М. Д. Нессельроде (жена министра иностранных дел) —
Н. Д. Гурьеву (ее брату, русскому послу в Гааге),
30 декабря 1825 г.

«Побуждением их… была ложно понимаемая любовь к отечеству, служившая для них самих покровом беспокойного честолюбия; они не чувствовали, как ныне признают единогласно во всех показаниях своих, что чрез предполагаемые ими средства, никакая истинно полезная цель не могла быть достигнута; что существование такого Сообщества было беззаконно и противно нравственности…»

Из «Всеподданнейшего доклада Его Императорскому Величеству Высочайше учрежденной Комиссии для изысканий о злоумышленных обществах»

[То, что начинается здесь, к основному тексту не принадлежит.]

(** X25. [main] returns a table only if both default paths are
    configured, the input was read and this table was written to the
    configured output path, and its last line then reports success; it
    returns [None] only if reading or writing raised, and its last line then
    reports failure; it raises either [KeyError] before printing anything,
    when a default path is not configured, or after the input was read. *)
Theorem main_result o out :
  entry = (o, out) →
  match o with
  | Return (Some d) =>
      ∃ ip op d0,
        DATA_PATHS !! "raw_reviews" = Some ip ∧
        DATA_PATHS !! "processed_reviews" = Some op ∧
        read_csv ip = Return d0 ∧ to_csv op d = Return tt ∧
        last out = Some (Line "Preprocessing completed successfully!" [])
  | Return None =>
      ∃ ip op,
        DATA_PATHS !! "raw_reviews" = Some ip ∧
        DATA_PATHS !! "processed_reviews" = Some op ∧
        ((∃ e, read_csv ip = Raise e) ∨ (∃ d e, to_csv op d = Raise e)) ∧
        last out = Some (Line "Preprocessing failed!" [])
  | Raise e =>
      (DATA_PATHS !! "raw_reviews" = None ∧ e = KeyError ["raw_reviews"] ∧ out = []) ∨
      (DATA_PATHS !! "processed_reviews" = None ∧ e = KeyError ["processed_reviews"] ∧
       out = []) ∨
      (∃ ip d0, DATA_PATHS !! "raw_reviews" = Some ip ∧ read_csv ip = Return d0)
  end.
Proof.
  unfold main, init, or_else, data_path.
  destruct (DATA_PATHS !! "raw_reviews") as [ip|] eqn:Hraw.
  2:{ intros [= <- <-]. left. done. }
  destruct (DATA_PATHS !! "processed_reviews") as [op|] eqn:Hout.
  2:{ intros [= <- <-]. right. left. done. }
  destruct (process _ _ _ _ _ _ _) as [[b|e] p] eqn:Hrun.
  - apply process_outcome in Hrun. cbn [input_path output_path df stats] in Hrun.
    destruct b.
    + destruct Hrun as (d0 & d & Hr & Hdf & Hw & _). rewrite Hdf.
      intros [= <- <-]. exists ip, op, d0. split_and!; try done. apply last_snoc.
    + intros [= <- <-]. exists ip, op. split_and!; try done; [|apply last_snoc].
      destruct Hrun as [(e & Hr & _)|(d0 & d & e & _ & _ & Hw)]; [left|right]; eauto.
  - intros [= <- <-]. right. right.
    destruct (read_csv ip) as [d0|e'] eqn:Hr; [by exists ip, d0|].
    revert Hrun. rewrite (run_eta (process _ _ _ _ _ _)). unfold process. exec.
    unfold bind at 1. rewrite load_data_failed with (e := e') by done. cbn [negb].
    exec. done.
Qed.

End Entry.

Lemma init_paths_witness :
  init ∅ (Some "in.csv") (Some "out/reviews.csv") = Return (mkRP "in.csv" "out/reviews.csv" None ∅ []) ∧
  init ∅ None (Some "out/reviews.csv") = Raise (KeyError ["raw_reviews"]).
Proof.
  split.
  - apply (proj1 (proj2 (proj2 (init_paths ∅)))); by_compute.
  - apply (proj1 (proj2 (proj2 (proj2 (init_paths ∅))))). reflexivity.
Defined.

Lemma main_result_witness :
  ∃ ip op d0,
    Sample.DATA_PATHS !! "raw_reviews" = Some ip ∧
    Sample.DATA_PATHS !! "processed_reviews" = Some op ∧
    Sample.read_csv "data/raw/reviews.csv" Sample.raw ip = Return d0 ∧
    Sample.to_csv op sample_output = Return tt ∧
    last sample_main.2 = Some (Line "Preprocessing completed successfully!" []).
Proof.
  apply (main_result Sample.DATA_PATHS (Sample.read_csv "data/raw/reviews.csv" Sample.raw)
           Sample.to_csv Sample.to_datetime Sample.series_min Sample.series_max
           Sample.describe (Return (Some sample_output)) sample_main.2).
  vm_compute. reflexivity.
Defined.

(** ** Cells that are not strings *)

Lemma digit_ascii n : n < 10 → (digit n < 128)%N.
Proof. unfold digit. lia. Qed.

Lemma digits_fuel_ascii fuel n acc :
  ascii_only acc → ascii_only (digits_fuel fuel n acc).
Proof.
  revert n acc. induction fuel as [|fuel IH]; intros n acc Hacc; simpl; [done|].
  destruct (n <? 10) eqn:Hn.
  - constructor; [|done]. apply digit_ascii. by apply Z.ltb_lt.
  - apply IH. constructor; [|done]. apply digit_ascii.
    apply Z.mod_pos_bound. lia.
Qed.

Lemma str_int_ascii z : ascii_only (str_int z).
Proof.
  unfold str_int, str_nat. destruct (z <? 0).
  - constructor; [done|]. apply digits_fuel_ascii. constructor.
  - apply digits_fuel_ascii. constructor.
Qed.

Lemma ascii_only_app s t : ascii_only s → ascii_only t → ascii_only (s ++ t).
Proof. intros Hs Ht. apply Forall_app. by split. Qed.

Lemma ascii_only_cons c s : (c < 128)%N → ascii_only s → ascii_only (c :: s).
Proof. by constructor. Qed.

Lemma pad_ascii w z : ascii_only (pad w z).
Proof.
  unfold pad. apply ascii_only_app; [|apply str_int_ascii].
  apply Forall_replicate. done.
Qed.

Lemma str_date_ascii d : ascii_only (str_date d).
Proof.
  unfold str_date.
  repeat first [apply pad_ascii | apply ascii_only_app | apply ascii_only_cons; [done|]].
Qed.

Lemma str_ascii c : (∀ t, c ≠ VStr t) → ascii_only (str c).
Proof.
  intros Hc. destruct c as [|z|t|d ns|d]; simpl.
  - change (ascii_only [110; 97; 110]%N).
    repeat (apply ascii_only_cons; [done|]). constructor.
  - apply str_int_ascii.
  - by destruct (Hc t).
  - apply ascii_only_app; [apply str_date_ascii|]. apply ascii_only_cons; [done|].
    unfold str_time.
    repeat first [apply pad_ascii | apply ascii_only_app | apply ascii_only_cons; [done|]
                 | case_match | constructor].
  - apply str_date_ascii.
Qed.

(** X26. [contains_amharic] is false of every cell that is not a string:
    [str] of a null, a number, a date or a timestamp has ASCII characters
    only. *)
Theorem contains_amharic_non_string c :
  (∀ t, c ≠ VStr t) → contains_amharic c = false.
Proof.
  intros Hc%str_ascii. unfold contains_amharic.
  induction Hc as [|x l Hx _ IH]; [done|]. simpl. rewrite IH, orb_false_r.
  unfold amharic_char. apply andb_false_iff. left. apply N.leb_gt. lia.
Qed.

Нашими историками да и самими декабристами многократно отмечалось то характерное обстоятельство, что во всех официальных документах, допущенных к обнародованию Николаем, в санкционированных властями версиях декабристского движения и восстания на Сенатской всячески затушевывались истинные цели декабристов, замалчивались их подлинные побуждения и скрывались их «сокровенные» цели. Это все достаточно известно. Меньшее внимание в исторических и иных исследованиях уделяется тому обстоятельству, что официальная версия событий 14 декабря и декабристского движения вообще едва ли не первым делом предполагала необходимость, государственную, политическую необходимость попрания чести участников движения.